Tohoku J Exp Med. 2000 Jul;191(3):119-25. doi: 10.1620/tjem.191.119.
We found a novel missense mutation in the ceruloplasmin (Cp) gene in a patient with the heteroallelic Cp gene mutation (HypoCPGM). The patient was a 72-year-old woman who came to our hospital with a 1-year history of postural tremor of the hands. The diagnosis was made based on serum Cp and copper readings which were about half the normal levels, as well as MRI tests of her brain which showed characteristics for hereditary ceruloplasmin deficiency (HCD), known to be caused by the homoallelic Cp gene mutation. Polymerase chain reaction (PCR)-direct sequencing analysis of the Cp gene of the patient revealed a novel point mutation, A to T, at nucleotide position 82 in Exon 1. This mutation changes the Ile28 codon (ATT) to a Phe codon (TTT) (missense mutation). PCR-restriction analysis with restriction enzyme Tsp EI for the mutation revealed that both the patient and her son were heterozygotes for the mutation.

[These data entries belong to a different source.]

(* ===== verification/Bloom.v ===== *)
(** * Bloom filter (src/internal/data_structure/probabilistic/bloom.go)

    The bit array is a slice of 64-bit words; the shift and mask arithmetic,
    the modulo by the number of bits (which panics on zero) and the bounds
    checks are as in the code.  [math.Log] is a parameter: its value depends
    on the platform's implementation. *)

From Stdlib Require Import ZArith Lia Ascii.
From Stdlib Require Import SpecFloat.
From stdpp Require Import base list strings numbers list_numbers sets.
From S2P Require Import Prelude GoFloat Murmur3 Cms.

Module Bloom.
Import F64.

(** The constants 0.693147180559945, 0.480453013918201 and 0x9747b28c. *)
Definition Ln2 : float64 := of_ratio false 693147180559945 1000000000000000.
Definition Ln2Square : float64 := of_ratio false 480453013918201 1000000000000000.
Definition ABigSeed : Z := 0x9747b28c.

Record Bloom := mkBloom {
  Hashes : Z;
  Entries : Z;
  Error : float64;
  bitPerEntry : float64;
  bf : list Z;
  bits : Z;
  words : Z
}.

Record HashValue := mkHash { a : Z; b : Z }.

Section New.
Context (math_Log : float64 → float64).

Definition calcBpe (err : float64) : float64 :=
  let num := math_Log err in
  abs (opp (div num Ln2Square)).

Definition NewBloomFilter (entries : Z) (errorRate : float64) : outcome Bloom :=
  let bpe := calcBpe errorRate in
  let bits := to_uint64 (mul (of_Z entries) bpe) in
  let bits := if negb (bits mod 64 =? 0) then u64 ((bits / 64 + 1) * 64) else bits in
  let words := bits / 64 in
  let Hashes := to_int64 (ceil (mul Ln2 bpe)) in
  bf ← Cms.make_uint64s words;
  Ret (mkBloom Hashes entries errorRate bpe bf bits words).

End New.

Definition CalcHash (entry : bytes) : HashValue :=
  let '(x, y) :=
    Murmur3.Sum128 (Murmur3.Write (Murmur3.New128WithSeed ABigSeed) entry) in
  mkHash x y.

(** [(initHash.a + initHash.b*uint64(i)) % b.bits] *)
Definition position (f : Bloom) (h : HashValue) (i : Z) : outcome Z :=
  if bits f =? 0 then Panic DivideByZero
  else Ret (u64 (a h + u64 (b h * u64 i)) mod bits f).

Definition get_word (l : list Z) (w : Z) : outcome Z :=
  match l !! Z.to_nat w with Some x => Ret x | None => Panic IndexOutOfRange end.

(** The loop of [AddHash]; [n] hash functions remain, from number [i]. *)
Fixpoint add_loop (f : Bloom) (h : HashValue) (n : nat) (i : Z) (bf : list Z)
    : outcome (list Z) :=
  match n with
  | O => Ret bf
  | S n =>
      hash ← position f h i;
      let word := Z.shiftr hash 6 in
      let bit := Z.land hash 0x3F in
      x ← get_word bf word;
      add_loop f h n (i + 1) (<[Z.to_nat word := Z.lor x (Z.shiftl 1 bit)]> bf)
  end.

Definition with_bf (f : Bloom) (l : list Z) : Bloom :=
  mkBloom (Hashes f) (Entries f) (Error f) (bitPerEntry f) l (bits f) (words f).

Definition AddHash (f : Bloom) (h : HashValue) : outcome Bloom :=
  l ← add_loop f h (Z.to_nat (Hashes f)) 0 (bf f); Ret (with_bf f l).

Definition Add (f : Bloom) (entry : bytes) : outcome Bloom :=
  let initHash := CalcHash entry in
  l ← add_loop f initHash (Z.to_nat (Hashes f)) 0 (bf f); Ret (with_bf f l).

Fixpoint exist_loop (f : Bloom) (h : HashValue) (n : nat) (i : Z) : outcome bool :=
  match n with
  | O => Ret true
  | S n =>
      hash ← position f h i;
      let word := Z.shiftr hash 6 in
      let bit := Z.land hash 0x3F in
      x ← get_word (bf f) word;
      if Z.land x (Z.shiftl 1 bit) =? 0 then Ret false
      else exist_loop f h n (i + 1)
  end.

Definition ExistHash (f : Bloom) (h : HashValue) : outcome bool :=
  exist_loop f h (Z.to_nat (Hashes f)) 0.

Definition Exist (f : Bloom) (entry : bytes) : outcome bool :=
  let initHash := CalcHash entry in
  exist_loop f initHash (Z.to_nat (Hashes f)) 0.

(** ** Abstract specification: a filter stands for the hashes added to it *)

Definition pos (f : Bloom) (h : HashValue) (i : Z) : Z :=
  u64 (a h + u64 (b h * u64 i)) mod bits f.

(** The bit positions of hash [h]. *)
Definition positions (f : Bloom) (h : HashValue) : list Z := pos f h <$> seqZ 0 (Hashes f).

Definition bit_at (l : list Z) (p : Z) : option bool :=
  (λ x, Z.testbit x (p mod 64)) <$> l !! Z.to_nat (p / 64).

Record represents (f : Bloom) (hs : list HashValue) : Prop := {
  rep_bits : 0 < bits f;
  rep_bit p : 0 <= p < bits f →
    bit_at (bf f) p = Some (bool_decide (Exists (λ h, p ∈ positions f h) hs))
}.

(** ** Lemmas *)

Lemma pos_range f h i : 0 < bits f → 0 <= pos f h i < bits f.
Proof. intros. unfold pos. by apply Z.mod_pos_bound. Qed.

Lemma position_ok f h i : 0 < bits f → position f h i = Ret (pos f h i).
Proof. intros. unfold position. by rewrite (proj2 (Z.eqb_neq _ 0)) by lia. Qed.

Lemma word_div p : Z.shiftr p 6 = p / 64.
Proof. by rewrite Z.shiftr_div_pow2. Qed.

Lemma bit_mod p : Z.land p 0x3F = p mod 64.
Proof. change 0x3F with (Z.ones 6). by rewrite Z.land_ones. Qed.

Lemma testbit_set x n m :
  0 <= n → Z.testbit (Z.lor x (Z.shiftl 1 n)) m = Z.testbit x m || (n =? m).
Proof. intros. by rewrite Z.lor_spec, Z.shiftl_1_l, Z.pow2_bits_eqb. Qed.

Lemma land_bit_zero x n :
  0 <= n → (Z.land x (Z.shiftl 1 n) =? 0) = negb (Z.testbit x n).
Proof.
  intros Hn. rewrite Z.shiftl_1_l. destruct (Z.testbit x n) eqn:E; cbn.
  - apply Z.eqb_neq. intros H. apply (f_equal (λ z, Z.testbit z n)) in H.
    rewrite Z.land_spec, E, Z.pow2_bits_true, Z.bits_0 in H by done. done.
  - apply Z.eqb_eq. apply Z.bits_inj'. intros m Hm. rewrite Z.land_spec, Z.bits_0.
    destruct (decide (n = m)) as [->|Hne]; [by rewrite E|].
    by rewrite Z.pow2_bits_false, andb_false_r by done.
Qed.

Lemma word_bit_eq p q :
  0 <= p → 0 <= q → Z.to_nat (p / 64) = Z.to_nat (q / 64) → p mod 64 = q mod 64 → p = q.
Proof.
  intros Hp Hq Hw Hb. apply Z2Nat.inj in Hw; [|apply Z.div_pos; lia..].
  rewrite (Z.div_mod p 64), (Z.div_mod q 64), Hw, Hb by lia. done.
Qed.

(** Setting the bit of position [q] in its word sets bit [q] and no other. *)
Lemma bit_at_set l q x p :
  0 <= q → 0 <= p → l !! Z.to_nat (q / 64) = Some x →
  bit_at (<[Z.to_nat (q / 64) := Z.lor x (Z.shiftl 1 (q mod 64))]> l) p
  = (λ v, v || bool_decide (p = q)) <$> bit_at l p.
Proof.
  intros Hq Hp Hx. pose proof (Z.mod_pos_bound q 64 ltac:(lia)). unfold bit_at.
  destruct (decide (Z.to_nat (p / 64) = Z.to_nat (q / 64))) as [E|E].
  - rewrite E, Hx, list_lookup_insert_eq by (by eapply lookup_lt_Some). cbn. f_equal.
    rewrite testbit_set by lia. f_equal. case_bool_decide as Hpq.
    + subst. apply Z.eqb_refl.
    + apply Z.eqb_neq. intros Hb. apply Hpq. by apply word_bit_eq.
  - rewrite list_lookup_insert_ne by done.
    rewrite bool_decide_eq_false_2 by (by intros ->).
    destruct (l !! Z.to_nat (p / 64)); cbn; [|done]. by rewrite orb_false_r.
Qed.

Lemma add_loop_spec f h n i l :
  0 < bits f → (∀ p, 0 <= p < bits f → is_Some (bit_at l p)) →
  ∃ l', add_loop f h n i l = Ret l'
    ∧ ∀ p, 0 <= p < bits f →
        bit_at l' p = (λ v, v || bool_decide (p ∈ pos f h <$> seqZ i (Z.of_nat n))) <$> bit_at l p.
Proof.
  intros Hb. revert i l; induction n as [|n IH]; intros i l Hl.
  { exists l. split; [done|]. intros p Hp. destruct (Hl p Hp) as [v ->]. cbn.
    by rewrite orb_false_r. }
  cbn [add_loop]. rewrite position_ok by done. cbn [mbind outcome_bind].
  pose proof (pos_range f h i Hb) as Hq. set (q := pos f h i) in *.
  rewrite word_div, bit_mod. destruct (Hl q Hq) as [v Hv]. unfold bit_at in Hv.
  apply fmap_Some in Hv as (x & Hx & _). unfold get_word. rewrite Hx. cbn [mbind outcome_bind].
  destruct (IH (i + 1) (<[Z.to_nat (q / 64):=Z.lor x (Z.shiftl 1 (q mod 64))]> l))
    as (l' & -> & Hl').
  { intros p Hp. rewrite bit_at_set by (done || lia).
    destruct (Hl p Hp) as [? ->]. cbn. eauto. }
  exists l'. split; [done|]. intros p Hp. rewrite Hl', bit_at_set by (done || lia).
  destruct (Hl p Hp) as [w ->]. cbn. f_equal. rewrite <- orb_assoc. f_equal.
  rewrite (seqZ_cons i) by lia. rewrite fmap_cons. fold q.
  replace (Z.pred (Z.of_nat (S n))) with (Z.of_nat n) by lia.
  change (Z.succ i) with (i + 1).
  rewrite <- bool_decide_or. apply bool_decide_ext. by rewrite elem_of_cons.
Qed.

Lemma exist_loop_spec f h n i :
  0 < bits f → (∀ p, 0 <= p < bits f → is_Some (bit_at (bf f) p)) →
  exist_loop f h n i
  = Ret (forallb (λ r, default false (bit_at (bf f) (pos f h r))) (seqZ i (Z.of_nat n))).
Proof.
  intros Hb Hl. revert i; induction n as [|n IH]; intros i; [done|].
  cbn [exist_loop]. rewrite position_ok by done. cbn [mbind outcome_bind].
  pose proof (pos_range f h i Hb) as Hq.
  rewrite word_div, bit_mod, seqZ_cons by lia. cbn [forallb].
  destruct (Hl (pos f h i) Hq) as [v Hv]. rewrite Hv. unfold bit_at in Hv.
  apply fmap_Some in Hv as (x & Hx & ->). unfold get_word. rewrite Hx. cbn [mbind outcome_bind].
  pose proof (Z.mod_pos_bound (pos f h i) 64 ltac:(lia)).
  rewrite land_bit_zero by lia. destruct (Z.testbit x _); cbn; [|done].
  rewrite IH. by replace (Z.pred (Z.of_nat (S n))) with (Z.of_nat n) by lia.
Qed.

Lemma rep_some f hs p : represents f hs → 0 <= p < bits f → is_Some (bit_at (bf f) p).
Proof. intros Hr Hp. rewrite (rep_bit _ _ Hr) by done. eauto. Qed.

Lemma seqZ_to_nat i n : seqZ i (Z.of_nat (Z.to_nat n)) = seqZ i n.
Proof.
  destruct (decide (0 <= n)); [by rewrite Z2Nat.id|].
  rewrite !seqZ_nil by lia. done.
Qed.

Lemma AddHash_spec f hs h :
  represents f hs → ∃ f', AddHash f h = Ret f' ∧ represents f' (h :: hs).
Proof.
  intros Hr. destruct (add_loop_spec f h (Z.to_nat (Hashes f)) 0 (bf f)) as (l & Hl & Hbit).
  { apply Hr. }
  { intros. by eapply rep_some. }
  exists (with_bf f l). unfold AddHash. rewrite Hl. split; [done|].
  split; [apply Hr|]. intros p Hp. cbn. rewrite Hbit, (rep_bit _ _ Hr) by done. cbn.
  rewrite seqZ_to_nat. f_equal. change (positions (with_bf f l)) with (positions f).
  rewrite <- bool_decide_or. apply bool_decide_ext. by rewrite Exists_cons, (comm or).
Qed.

Lemma forallb_bits f hs h l :
  represents f hs →
  forallb (λ r, default false (bit_at (bf f) (pos f h r))) l
  = bool_decide (Forall (λ r, Exists (λ h', pos f h r ∈ positions f h') hs) l).
Proof.
  intros Hr. induction l as [|r l IH]; [by rewrite bool_decide_eq_true_2|]. cbn [forallb].
  rewrite IH, (rep_bit _ _ Hr) by (apply pos_range, Hr). cbn.
  rewrite <- bool_decide_and. by apply bool_decide_ext; rewrite Forall_cons_iff.
Qed.

Lemma ExistHash_spec f hs h :
  represents f hs →
  ExistHash f h
  = Ret (bool_decide (Forall (λ p, Exists (λ h', p ∈ positions f h') hs) (positions f h))).
Proof.
  intros Hr. unfold ExistHash.
  rewrite exist_loop_spec; [|apply Hr|intros; by eapply rep_some].
  f_equal. rewrite seqZ_to_nat, (forallb_bits _ hs) by done.
  apply bool_decide_ext. change (positions f h) with (pos f h <$> seqZ 0 (Hashes f)).
  by rewrite Forall_fmap.
Qed.

(** ** Theorems *)

(** A filter returned by [NewBloomFilter] has a whole number of words and
    as many words as its bit count says; if it has any bits it stands for the
    empty list of entries. *)
Lemma NewBloomFilter_empty math_Log n err f :
  NewBloomFilter math_Log n err = Ret f →
  bits f = 64 * words f ∧ length (bf f) = Z.to_nat (words f)
  ∧ (0 < bits f → represents f []).
Proof.
  unfold NewBloomFilter, Cms.make_uint64s. intros. ret_inv.
  set (m := to_uint64 _) in *. clearbody m. cbn in *.
  set (k := if negb (m mod 64 =? 0) then _ else m) in *.
  assert (k mod 64 = 0) as Hk.
  { unfold k. destruct (Z.eqb_spec (m mod 64) 0); cbn; [done|]. unfold u64.
    rewrite <- Znumtheory.Zmod_div_mod; [by rewrite Z.mod_mul|lia|done|].
    by exists 288230376151711744. }
  clearbody k. pose proof (Z.div_mod k 64 ltac:(lia)).
  split_and!; [lia|by rewrite length_replicate|].
  intros Hb. split; [done|]. cbn. intros p Hp. unfold bit_at.
  rewrite lookup_replicate_2 by (apply Z2Nat.inj_lt; [apply Z.div_pos; lia..|];
    apply Z.div_lt_upper_bound; lia).
  cbn. by rewrite Z.bits_0.
Qed.

(** [Add] implements insertion: on a filter with at least one bit it does
    not panic and the result stands for the entries so far and the new one;
    [AddHash] is the same operation on a precomputed hash. *)
Lemma filter_Add_refines f hs entry :
  represents f hs →
  ∃ f', Add f entry = Ret f' ∧ AddHash f (CalcHash entry) = Ret f'
        ∧ represents f' (CalcHash entry :: hs).
Proof.
  intros Hr. destruct (AddHash_spec f hs (CalcHash entry) Hr) as (f' & Hf & Hr').
  exists f'. split_and!; [|done|done]. unfold AddHash in Hf. done.
Qed.

Lemma Exist_spec f hs entry :
  represents f hs →
  Exist f entry
  = Ret (bool_decide (Forall (λ p, Exists (λ h, p ∈ positions f h) hs)
                             (positions f (CalcHash entry))))
  ∧ (CalcHash entry ∈ hs → Exist f entry = Ret true).
Proof.
  intros Hr. change (Exist f entry) with (ExistHash f (CalcHash entry)).
  rewrite (ExistHash_spec _ _ _ Hr). split; [done|]. intros Hin.
  rewrite bool_decide_eq_true_2; [done|]. apply Forall_forall. intros p Hp.
  apply Exists_exists. eauto.
Qed.

Lemma Exist_total f hs entry :
  represents f hs → ∃ b, Exist f entry = Ret b ∧ (CalcHash entry ∈ hs → b = true).
Proof.
  intros Hr. destruct (Exist_spec f hs entry Hr) as [E Hin]. eexists. split; [exact E|].
  intros H. specialize (Hin H). rewrite E in Hin. by injection Hin.
Qed.

(** C34: [Exist] answers exactly whether every bit of the entry is set by some
    added entry; in particular there are no false negatives: an entry that was
    added, before any number of others, is always reported present. *)
Theorem Exist_refines f hs entry :
  represents f hs →
  Exist f entry
  = Ret (bool_decide (Forall (λ p, Exists (λ h, p ∈ positions f h) hs)
                             (positions f (CalcHash entry))))
  ∧ (CalcHash entry ∈ hs → Exist f entry = Ret true).
Proof. apply Exist_spec. Qed.

(** The filter for 10 entries when the logarithm of the error rate is -7. *)
Definition demo : Bloom :=
  match NewBloomFilter (λ _, of_Z (-7)) 10 (of_ratio false 1 1000) with
  | Ret f => f
  | _ => mkBloom 0 0 (of_Z 0) (of_Z 0) [] 0 0
  end.

Lemma demo_filter_empty : represents demo [].
Proof.
  destruct (NewBloomFilter_empty (λ _, of_Z (-7)) 10 (of_ratio false 1 1000) demo)
    as (_ & _ & H); [vm_compute; reflexivity|]. apply H. vm_compute. reflexivity.
Qed.

Lemma filter_Add_refines_witness :
  ∃ f, Add demo (bs "x") = Ret f ∧ represents f [CalcHash (bs "x")].
Proof.
  destruct (filter_Add_refines demo [] (bs "x") demo_filter_empty) as (f & E & _ & H).
  exact (ex_intro _ f (conj E H)).
Defined.

Lemma Exist_refines_witness : Exist demo (bs "x") = Ret false.
Proof.
  rewrite (proj1 (Exist_refines demo [] (bs "x") demo_filter_empty)). vm_compute. reflexivity.
Defined.

End Bloom.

我们在一名患有杂合等位基因铜蓝蛋白基因突变(HypoCPGM)的患者中发现了铜蓝蛋白(Cp)基因的一种新型错义突变。该患者是一名72岁女性,因手部姿势性震颤1年前来我院就诊。诊断依据血清Cp和铜读数约为正常水平的一半,以及脑部MRI检查显示出遗传性铜蓝蛋白缺乏症(HCD)的特征,已知该疾病由纯合等位基因Cp基因突变引起。对该患者的Cp基因进行聚合酶链反应(PCR)直接测序分析,发现在外显子1的核苷酸位置82处有一个新的点突变,由A变为T。此突变将Ile28密码子(ATT)变为Phe密码子(TTT)(错义突变)。用限制性内切酶Tsp EI对该突变进行PCR-限制性分析表明,患者及其儿子均为该突变的杂合子。